Ken Kinman kinman at HOTMAIL.COM
Tue Apr 23 20:08:48 CDT 2002

     I rarely use the phrase "crown taxa" myself, but I believe it was first
used by paleonotologists for a node-based clade where the node is the common
ancestor of all the living taxa.  Since I now include Order Diadectiformes
in the amniote clade, I would regard diadectiforms as stem amniotes and all
other amniotes as "crown group" amniotes.
      This isn't necessarily a good idea, such as grouping living amphibians
(caecilians, salamanders, and frogs) into a crown group "Lissamphibia".  It
may well turn out that some of the living groups arose from temnospondyls
and some from lepospondyls, so the crown group "Lissamphibia" will have to
be abandoned or considerably enlarged in content.  It once was just a debate
about whether lissamphibians evolved from temnospondyls or from
lepospondyls, but if it really was a "mixed bag", amphibian systematics is
going to be a cladistic and nomenclatural quagmire (unless you use the
Kinman System, where the ordinal OTUs will be largely unchanged, but just
     Anyway, the "crown group" concept of paleontology (sensu stricto) was
apparently borrowed and expanded by neontologists, especially in describing
"crown" eukaryote groupings (as Brian Tindall noted).  This is an even
messier usage of crown groups, and there are several eukaryotic "crown
groups" floating around.  One is the plant-animal-eumycotan clade, while
others are more inclusive (as in the "Tree of Life" project).
     Perhaps paleontological crown groups should be distinguished from the
broader neontological usage (as with eukaryotes)?  But I just wonder if the
concept is worth bothering with at all.  Especially when you have cases like
the microsporidians---which were originally excluded from even the broadest
eukaryote "crown group", and now have been transferred to Eumycota (and thus
part of a much more exclusive "crown group").  Long branch attraction is
just one of many homoplastic pitfalls, and even newer forms may come along
with whole genomes as well (who knows?).  I think I'll stick with my modular
approach to classification.
            --------  Ken Kinman
P.S.  Reptilian systematics will probably be soon facing a similar problem
(to that developing with amphibians, as mentioned above), if it turns out
that turtles are saurians that are secondarily anapsid.  In that case, the
"crown group" reptiles would shrink even more in content (at least for the
strict cladists who do not regard primitive synapsids as reptiles).  Is it
any wonder Norman Platnick was bashing node-based taxa and those vertebrate
paleontologists who have put all of their eggs into the phylocode basket?
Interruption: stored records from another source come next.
(* ===== verification/SocketListener.v ===== *)
(** * Receiving events (socket/StatsSocketListener.cpp)

    Every datagram is an event, which is parsed and queued, or the number of events a client could not send.  The
    buffer on the stack keeps the bytes of earlier calls behind the datagram: they are the argument [stale].
    [None] is a read outside of the buffer, or the undefined front of an empty queue. *)
From S2P Require Import Prelude FieldValue DimensionKey Matchers LogEvent LogEventQueue StatsEvent StatsdWriter StatsdStats TrainEvents.

Definition DEFAULT_OVERFLOWUID : Z := 65534.

(** An event in the queue: who logged it, and what was parsed. *)
Definition QueuedEvent : Type := Logger * Parsing.

Section listener.
Context (fmt : LogFormat).

(** The size of the buffer without its last byte, which is for a terminator. *)
Definition bufferLimit : nat := sizeof_header fmt + Z.to_nat LOGGER_ENTRY_MAX_PAYLOAD.

(** [buffer] after [recvmsg] and [buffer\[n\] = 0] *)
Definition bufferAfter (stale datagram : list Z) : list Z := datagram ++ 0 :: drop (length datagram + 1) stale.

(** [(int32_t)(0xffffffff & composed_long)] and the upper half *)
Definition droppedCount (composed_long : Z) : Z := wrap32 (Z.land 0xffffffff composed_long).
Definition lastAtomTag (composed_long : Z) : Z :=
  wrap32 (Z.shiftr (Z.land 0xffffffff00000000 (composed_long mod 2 ^ 64)) 32).

(** The tail of [onDataAvailable]: an event with its credentials is parsed and pushed. *)
Definition pushEvent (uninit elapsedNs uid pid : Z) (msg : list Z) (len : Z) (st : StatsdStats) (q : LogEventQueue QueuedEvent)
    : option (bool * StatsdStats * LogEventQueue QueuedEvent) :=
  '(_, logEvent) ← parseBuffer msg len (LogEvent_new uninit);
  '(r, q) ← queue_push (mElapsedTimestampNs ∘ snd) (mkLogger uid pid, logEvent) q;
  match r with
  | Pushed => Some (true, st, q)
  | Full oldestTimestamp => Some (true, noteEventQueueOverflow elapsedNs oldestTimestamp st, q)
  end.

(** [received]: what [recvmsg] returns, cut off at the size of the buffer, and the credentials of the sender (pid, uid). *)
Definition onDataAvailable (uninit wallClockSec elapsedNs : Z) (stale : list Z) (received : option (list Z)) (cred : option (Z * Z))
    (st : StatsdStats) (q : LogEventQueue QueuedEvent) : option (bool * StatsdStats * LogEventQueue QueuedEvent) :=
  match received with
  | None => Some (false, st, q)
  | Some message =>
      let datagram := take bufferLimit message in
      if (length datagram <=? sizeof_header fmt)%nat then Some (false, st, q)
      else
        let '(pid, uid) := default (0, DEFAULT_OVERFLOWUID) cred in
        let ptr := drop (sizeof_header fmt) (bufferAfter stale datagram) in
        let n := Z.of_nat (length datagram) - Z.of_nat (sizeof_header fmt) in
        if (n =? Z.of_nat (sizeof_event_long fmt)) && (event_long_type fmt ptr =? EVENT_TYPE_LONG fmt) then
          let composed_long := event_long_data fmt ptr in
          Some (true,
                noteLogLost (wrap32 wallClockSec) (droppedCount composed_long) (event_long_tag fmt ptr) (lastAtomTag composed_long) uid pid st,
                q)
        else pushEvent uninit elapsedNs uid pid (drop 4 ptr) (u32 (n - 4)) st q
  end.
End listener.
On Apr 23, 2002, B.J.Tindall wrote:
>I was looking for a definition of "crown taxa" since I was not sure whether
>I understood the term correctly and couldn't find anything conclusive.  My
>initial impression was that "crown taxa" were those organisms living today,
>but I have seen the term used in such a way that it would mean that crown
>taxa are vertebrates and higher plants etc., whereas protists would not be
>considered to be crown taxa. Could anyone provide more information?